Task brief: The word to look for is "keeps". Report every line of the entries below that has it.
━━━━━━━━━━━━━━━━
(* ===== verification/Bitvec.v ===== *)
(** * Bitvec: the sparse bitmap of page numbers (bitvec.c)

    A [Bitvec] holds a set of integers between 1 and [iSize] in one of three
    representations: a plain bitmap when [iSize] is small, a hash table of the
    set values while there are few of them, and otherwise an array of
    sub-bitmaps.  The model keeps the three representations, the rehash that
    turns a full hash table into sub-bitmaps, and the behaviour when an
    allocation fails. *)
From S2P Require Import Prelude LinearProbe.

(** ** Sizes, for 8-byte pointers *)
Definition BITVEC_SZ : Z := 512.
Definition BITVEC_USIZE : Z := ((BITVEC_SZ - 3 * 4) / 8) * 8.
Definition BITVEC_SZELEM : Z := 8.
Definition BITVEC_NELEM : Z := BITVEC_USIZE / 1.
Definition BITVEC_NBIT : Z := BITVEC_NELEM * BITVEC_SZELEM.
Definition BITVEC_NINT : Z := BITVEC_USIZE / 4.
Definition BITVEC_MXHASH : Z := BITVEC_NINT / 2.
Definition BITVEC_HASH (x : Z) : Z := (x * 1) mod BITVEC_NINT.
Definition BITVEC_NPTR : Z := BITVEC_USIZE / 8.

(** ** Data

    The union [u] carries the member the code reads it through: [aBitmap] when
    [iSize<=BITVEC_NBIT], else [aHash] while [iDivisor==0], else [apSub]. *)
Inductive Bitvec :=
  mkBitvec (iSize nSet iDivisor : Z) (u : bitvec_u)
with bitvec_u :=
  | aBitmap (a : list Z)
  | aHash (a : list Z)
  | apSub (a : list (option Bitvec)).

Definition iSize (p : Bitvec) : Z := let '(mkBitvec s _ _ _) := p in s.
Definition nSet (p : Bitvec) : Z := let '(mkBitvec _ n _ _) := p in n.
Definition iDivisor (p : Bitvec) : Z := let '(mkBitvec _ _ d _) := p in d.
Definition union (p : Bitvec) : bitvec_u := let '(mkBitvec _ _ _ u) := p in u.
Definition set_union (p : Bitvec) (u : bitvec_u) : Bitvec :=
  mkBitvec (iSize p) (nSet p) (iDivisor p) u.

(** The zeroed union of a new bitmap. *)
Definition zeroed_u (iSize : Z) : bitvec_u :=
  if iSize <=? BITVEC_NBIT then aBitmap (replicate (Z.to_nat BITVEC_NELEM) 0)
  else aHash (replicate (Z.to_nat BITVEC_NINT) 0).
━━━━━━━━━━━━━━━━
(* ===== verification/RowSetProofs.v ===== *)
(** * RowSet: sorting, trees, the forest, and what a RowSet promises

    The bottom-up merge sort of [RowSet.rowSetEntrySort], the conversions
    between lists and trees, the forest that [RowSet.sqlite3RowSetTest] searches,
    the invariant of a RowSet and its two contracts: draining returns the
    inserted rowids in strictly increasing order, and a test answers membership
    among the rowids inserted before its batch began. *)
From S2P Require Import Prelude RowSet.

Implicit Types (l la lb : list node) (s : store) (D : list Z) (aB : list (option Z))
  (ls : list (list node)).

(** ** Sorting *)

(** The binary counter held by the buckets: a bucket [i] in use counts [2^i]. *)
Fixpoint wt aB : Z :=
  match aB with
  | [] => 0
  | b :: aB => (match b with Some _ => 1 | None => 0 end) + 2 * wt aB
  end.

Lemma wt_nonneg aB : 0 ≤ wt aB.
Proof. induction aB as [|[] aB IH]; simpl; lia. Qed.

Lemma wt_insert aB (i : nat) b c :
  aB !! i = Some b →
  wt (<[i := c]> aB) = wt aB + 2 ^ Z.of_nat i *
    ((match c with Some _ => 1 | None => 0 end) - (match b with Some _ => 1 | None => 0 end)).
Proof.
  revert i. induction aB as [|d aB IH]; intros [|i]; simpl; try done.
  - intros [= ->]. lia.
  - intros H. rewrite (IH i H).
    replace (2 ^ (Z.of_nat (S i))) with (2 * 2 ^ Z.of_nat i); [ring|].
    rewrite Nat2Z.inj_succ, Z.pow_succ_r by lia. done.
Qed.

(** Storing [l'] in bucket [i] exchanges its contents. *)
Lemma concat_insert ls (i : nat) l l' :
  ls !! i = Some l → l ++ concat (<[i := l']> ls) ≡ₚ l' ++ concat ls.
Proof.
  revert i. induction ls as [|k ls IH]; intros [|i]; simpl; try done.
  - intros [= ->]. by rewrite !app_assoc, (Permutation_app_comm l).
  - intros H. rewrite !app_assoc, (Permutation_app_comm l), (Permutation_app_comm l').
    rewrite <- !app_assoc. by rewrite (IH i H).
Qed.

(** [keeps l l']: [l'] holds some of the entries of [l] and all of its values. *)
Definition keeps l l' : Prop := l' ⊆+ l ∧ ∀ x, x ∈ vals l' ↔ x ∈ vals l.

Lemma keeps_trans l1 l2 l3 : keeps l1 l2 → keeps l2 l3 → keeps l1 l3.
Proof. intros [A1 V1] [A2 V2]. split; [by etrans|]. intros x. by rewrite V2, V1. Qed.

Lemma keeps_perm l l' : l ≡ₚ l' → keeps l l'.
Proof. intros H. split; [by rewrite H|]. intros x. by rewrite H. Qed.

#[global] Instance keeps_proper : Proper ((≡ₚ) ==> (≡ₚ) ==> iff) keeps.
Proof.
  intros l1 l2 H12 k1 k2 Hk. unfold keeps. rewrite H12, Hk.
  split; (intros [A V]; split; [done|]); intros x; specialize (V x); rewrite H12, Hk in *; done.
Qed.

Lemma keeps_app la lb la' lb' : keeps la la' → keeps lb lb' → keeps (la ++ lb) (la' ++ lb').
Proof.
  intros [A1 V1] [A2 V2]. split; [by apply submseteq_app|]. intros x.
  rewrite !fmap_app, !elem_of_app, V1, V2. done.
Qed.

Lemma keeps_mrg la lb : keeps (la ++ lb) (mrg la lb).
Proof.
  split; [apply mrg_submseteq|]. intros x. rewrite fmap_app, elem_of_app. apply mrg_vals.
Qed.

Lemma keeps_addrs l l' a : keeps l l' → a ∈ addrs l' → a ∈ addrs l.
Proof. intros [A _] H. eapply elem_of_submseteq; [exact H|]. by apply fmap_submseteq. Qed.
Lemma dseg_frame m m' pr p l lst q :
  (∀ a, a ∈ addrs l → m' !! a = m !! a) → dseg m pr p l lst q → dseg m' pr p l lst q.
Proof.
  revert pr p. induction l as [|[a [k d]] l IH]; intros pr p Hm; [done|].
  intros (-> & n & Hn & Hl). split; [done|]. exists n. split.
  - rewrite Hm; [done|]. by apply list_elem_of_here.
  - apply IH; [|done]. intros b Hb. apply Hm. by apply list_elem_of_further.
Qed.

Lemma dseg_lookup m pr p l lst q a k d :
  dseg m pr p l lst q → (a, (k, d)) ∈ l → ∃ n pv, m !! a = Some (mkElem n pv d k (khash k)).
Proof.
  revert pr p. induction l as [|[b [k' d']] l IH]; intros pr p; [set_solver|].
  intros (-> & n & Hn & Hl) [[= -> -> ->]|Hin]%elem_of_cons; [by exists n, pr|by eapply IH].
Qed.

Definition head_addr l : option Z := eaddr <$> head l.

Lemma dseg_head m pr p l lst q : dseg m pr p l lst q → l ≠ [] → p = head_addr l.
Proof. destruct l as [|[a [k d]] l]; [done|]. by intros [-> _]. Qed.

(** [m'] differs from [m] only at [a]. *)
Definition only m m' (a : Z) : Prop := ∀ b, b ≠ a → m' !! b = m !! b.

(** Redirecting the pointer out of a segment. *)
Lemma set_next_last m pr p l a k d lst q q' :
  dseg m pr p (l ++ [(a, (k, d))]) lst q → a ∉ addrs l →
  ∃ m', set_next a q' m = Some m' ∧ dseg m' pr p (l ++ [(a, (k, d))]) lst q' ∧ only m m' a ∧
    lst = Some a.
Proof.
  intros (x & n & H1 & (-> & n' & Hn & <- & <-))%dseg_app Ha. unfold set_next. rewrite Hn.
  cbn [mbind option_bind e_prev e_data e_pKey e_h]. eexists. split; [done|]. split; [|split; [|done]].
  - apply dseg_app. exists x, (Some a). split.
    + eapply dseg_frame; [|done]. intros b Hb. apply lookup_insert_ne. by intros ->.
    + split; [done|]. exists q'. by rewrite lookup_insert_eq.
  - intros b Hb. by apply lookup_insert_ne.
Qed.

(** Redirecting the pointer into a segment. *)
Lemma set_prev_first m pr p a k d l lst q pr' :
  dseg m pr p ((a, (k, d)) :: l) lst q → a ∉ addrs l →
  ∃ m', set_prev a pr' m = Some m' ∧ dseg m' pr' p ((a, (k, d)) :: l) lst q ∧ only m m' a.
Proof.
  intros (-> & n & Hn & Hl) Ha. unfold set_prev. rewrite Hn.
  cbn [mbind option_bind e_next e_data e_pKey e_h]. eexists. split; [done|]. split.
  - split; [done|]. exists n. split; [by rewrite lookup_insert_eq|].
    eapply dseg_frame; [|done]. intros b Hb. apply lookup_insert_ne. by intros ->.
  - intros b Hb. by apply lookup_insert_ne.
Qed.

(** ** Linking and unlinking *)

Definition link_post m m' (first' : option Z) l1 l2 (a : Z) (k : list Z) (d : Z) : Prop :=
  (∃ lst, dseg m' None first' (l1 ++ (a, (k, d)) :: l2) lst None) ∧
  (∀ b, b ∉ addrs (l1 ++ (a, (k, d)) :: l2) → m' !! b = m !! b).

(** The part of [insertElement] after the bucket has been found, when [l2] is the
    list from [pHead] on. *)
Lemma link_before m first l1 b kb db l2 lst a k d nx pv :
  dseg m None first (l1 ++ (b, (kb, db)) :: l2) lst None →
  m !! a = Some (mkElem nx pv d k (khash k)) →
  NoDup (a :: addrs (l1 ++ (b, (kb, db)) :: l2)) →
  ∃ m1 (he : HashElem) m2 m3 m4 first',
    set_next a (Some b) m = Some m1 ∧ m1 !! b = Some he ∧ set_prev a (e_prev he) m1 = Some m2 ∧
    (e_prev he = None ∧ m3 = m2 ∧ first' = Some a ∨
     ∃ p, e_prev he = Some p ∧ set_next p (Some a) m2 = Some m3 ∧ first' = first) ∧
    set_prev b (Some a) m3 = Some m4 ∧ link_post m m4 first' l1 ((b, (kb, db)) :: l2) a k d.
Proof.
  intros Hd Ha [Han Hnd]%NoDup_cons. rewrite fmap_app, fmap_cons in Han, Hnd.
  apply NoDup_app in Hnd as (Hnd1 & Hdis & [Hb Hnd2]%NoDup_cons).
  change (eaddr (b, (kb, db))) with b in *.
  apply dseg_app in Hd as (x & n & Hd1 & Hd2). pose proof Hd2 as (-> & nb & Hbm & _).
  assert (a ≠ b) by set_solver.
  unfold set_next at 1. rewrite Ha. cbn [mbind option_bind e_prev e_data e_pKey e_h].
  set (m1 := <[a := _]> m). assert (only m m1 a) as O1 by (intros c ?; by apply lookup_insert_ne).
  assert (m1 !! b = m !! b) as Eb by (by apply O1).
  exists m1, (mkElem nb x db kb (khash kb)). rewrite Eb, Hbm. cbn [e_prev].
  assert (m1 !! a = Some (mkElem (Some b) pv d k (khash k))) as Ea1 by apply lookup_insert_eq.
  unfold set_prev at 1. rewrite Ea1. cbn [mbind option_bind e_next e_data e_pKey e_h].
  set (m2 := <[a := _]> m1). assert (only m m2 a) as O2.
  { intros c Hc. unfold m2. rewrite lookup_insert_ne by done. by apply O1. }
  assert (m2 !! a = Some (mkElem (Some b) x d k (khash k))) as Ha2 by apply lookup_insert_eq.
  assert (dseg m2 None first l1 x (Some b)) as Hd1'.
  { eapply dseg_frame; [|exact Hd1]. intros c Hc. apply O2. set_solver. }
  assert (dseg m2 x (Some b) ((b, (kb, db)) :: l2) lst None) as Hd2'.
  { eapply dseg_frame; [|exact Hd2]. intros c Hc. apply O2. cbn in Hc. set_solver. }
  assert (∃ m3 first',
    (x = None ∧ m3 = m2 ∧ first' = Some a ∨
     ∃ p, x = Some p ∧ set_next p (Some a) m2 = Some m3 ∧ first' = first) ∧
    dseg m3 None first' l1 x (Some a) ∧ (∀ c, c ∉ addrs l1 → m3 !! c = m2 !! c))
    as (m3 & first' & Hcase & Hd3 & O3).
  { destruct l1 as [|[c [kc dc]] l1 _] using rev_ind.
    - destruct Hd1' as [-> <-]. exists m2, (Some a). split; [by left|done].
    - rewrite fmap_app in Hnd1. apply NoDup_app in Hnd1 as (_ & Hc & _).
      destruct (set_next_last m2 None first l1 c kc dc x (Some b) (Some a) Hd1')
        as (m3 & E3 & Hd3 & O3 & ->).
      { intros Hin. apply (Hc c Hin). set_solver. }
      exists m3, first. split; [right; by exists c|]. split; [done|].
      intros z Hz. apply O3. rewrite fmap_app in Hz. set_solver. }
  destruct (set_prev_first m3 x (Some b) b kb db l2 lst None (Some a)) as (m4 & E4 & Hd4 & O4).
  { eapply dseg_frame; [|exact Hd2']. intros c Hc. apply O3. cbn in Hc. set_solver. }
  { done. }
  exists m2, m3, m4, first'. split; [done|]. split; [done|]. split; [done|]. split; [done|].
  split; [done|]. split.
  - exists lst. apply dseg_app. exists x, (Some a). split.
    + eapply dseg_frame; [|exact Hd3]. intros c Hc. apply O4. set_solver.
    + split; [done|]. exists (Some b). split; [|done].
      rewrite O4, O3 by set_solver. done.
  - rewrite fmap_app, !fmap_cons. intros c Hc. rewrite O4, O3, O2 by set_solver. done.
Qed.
━━━━━━━━━━━━━━━━
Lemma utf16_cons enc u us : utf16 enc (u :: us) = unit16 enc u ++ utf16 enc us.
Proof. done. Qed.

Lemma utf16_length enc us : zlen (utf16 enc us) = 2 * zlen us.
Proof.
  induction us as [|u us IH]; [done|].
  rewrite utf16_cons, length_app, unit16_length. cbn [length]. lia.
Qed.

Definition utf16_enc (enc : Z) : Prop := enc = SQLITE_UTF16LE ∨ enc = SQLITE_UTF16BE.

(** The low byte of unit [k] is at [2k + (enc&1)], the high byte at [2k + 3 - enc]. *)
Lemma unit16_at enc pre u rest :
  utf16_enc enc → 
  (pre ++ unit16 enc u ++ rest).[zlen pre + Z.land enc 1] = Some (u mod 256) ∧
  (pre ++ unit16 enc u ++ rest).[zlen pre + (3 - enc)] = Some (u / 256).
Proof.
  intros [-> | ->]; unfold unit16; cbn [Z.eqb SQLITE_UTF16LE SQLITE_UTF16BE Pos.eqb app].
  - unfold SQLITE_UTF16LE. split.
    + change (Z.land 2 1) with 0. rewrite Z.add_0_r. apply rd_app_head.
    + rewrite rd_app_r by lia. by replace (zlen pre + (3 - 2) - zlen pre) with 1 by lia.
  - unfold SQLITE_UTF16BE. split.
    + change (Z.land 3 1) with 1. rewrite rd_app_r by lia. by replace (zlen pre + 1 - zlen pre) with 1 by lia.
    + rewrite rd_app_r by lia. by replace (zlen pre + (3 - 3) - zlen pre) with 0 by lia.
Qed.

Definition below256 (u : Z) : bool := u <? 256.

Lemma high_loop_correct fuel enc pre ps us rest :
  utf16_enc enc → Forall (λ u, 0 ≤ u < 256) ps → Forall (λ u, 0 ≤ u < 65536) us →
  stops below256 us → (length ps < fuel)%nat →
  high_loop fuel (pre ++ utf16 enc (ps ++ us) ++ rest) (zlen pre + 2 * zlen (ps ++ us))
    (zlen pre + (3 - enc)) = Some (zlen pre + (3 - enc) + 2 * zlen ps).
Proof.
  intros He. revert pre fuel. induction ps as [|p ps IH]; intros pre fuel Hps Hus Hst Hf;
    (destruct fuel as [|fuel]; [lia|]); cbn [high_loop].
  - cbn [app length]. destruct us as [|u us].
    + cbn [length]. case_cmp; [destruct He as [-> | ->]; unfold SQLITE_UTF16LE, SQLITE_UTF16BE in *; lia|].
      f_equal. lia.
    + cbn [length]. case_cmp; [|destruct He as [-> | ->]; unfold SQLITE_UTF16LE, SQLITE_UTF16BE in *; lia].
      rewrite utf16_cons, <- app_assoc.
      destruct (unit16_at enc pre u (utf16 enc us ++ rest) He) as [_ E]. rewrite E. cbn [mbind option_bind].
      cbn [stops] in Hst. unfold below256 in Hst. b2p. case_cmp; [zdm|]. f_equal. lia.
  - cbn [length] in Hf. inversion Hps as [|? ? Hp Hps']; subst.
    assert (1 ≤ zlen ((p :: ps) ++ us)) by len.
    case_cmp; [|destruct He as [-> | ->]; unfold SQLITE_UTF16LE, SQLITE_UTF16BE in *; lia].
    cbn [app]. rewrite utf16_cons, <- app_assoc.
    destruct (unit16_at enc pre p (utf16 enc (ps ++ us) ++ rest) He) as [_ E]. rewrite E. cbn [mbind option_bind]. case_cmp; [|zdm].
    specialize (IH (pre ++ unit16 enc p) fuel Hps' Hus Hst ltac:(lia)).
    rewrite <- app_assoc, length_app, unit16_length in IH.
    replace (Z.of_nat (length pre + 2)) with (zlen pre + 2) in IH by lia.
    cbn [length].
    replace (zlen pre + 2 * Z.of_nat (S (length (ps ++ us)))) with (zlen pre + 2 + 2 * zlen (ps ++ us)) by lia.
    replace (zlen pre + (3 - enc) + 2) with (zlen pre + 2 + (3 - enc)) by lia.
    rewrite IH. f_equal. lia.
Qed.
━━━━━━━━━━━━━━━━
Written reply:
    sub-bitmaps.  The model keeps the three representations, the rehash that
(** [keeps l l']: [l'] holds some of the entries of [l] and all of its values. *)
Definition keeps l l' : Prop := l' ⊆+ l ∧ ∀ x, x ∈ vals l' ↔ x ∈ vals l.
Lemma keeps_trans l1 l2 l3 : keeps l1 l2 → keeps l2 l3 → keeps l1 l3.
Lemma keeps_perm l l' : l ≡ₚ l' → keeps l l'.
#[global] Instance keeps_proper : Proper ((≡ₚ) ==> (≡ₚ) ==> iff) keeps.
  intros l1 l2 H12 k1 k2 Hk. unfold keeps. rewrite H12, Hk.
Lemma keeps_app la lb la' lb' : keeps la la' → keeps lb lb' → keeps (la ++ lb) (la' ++ lb').
Lemma keeps_mrg la lb : keeps (la ++ lb) (mrg la lb).
Lemma keeps_addrs l l' a : keeps l l' → a ∈ addrs l' → a ∈ addrs l.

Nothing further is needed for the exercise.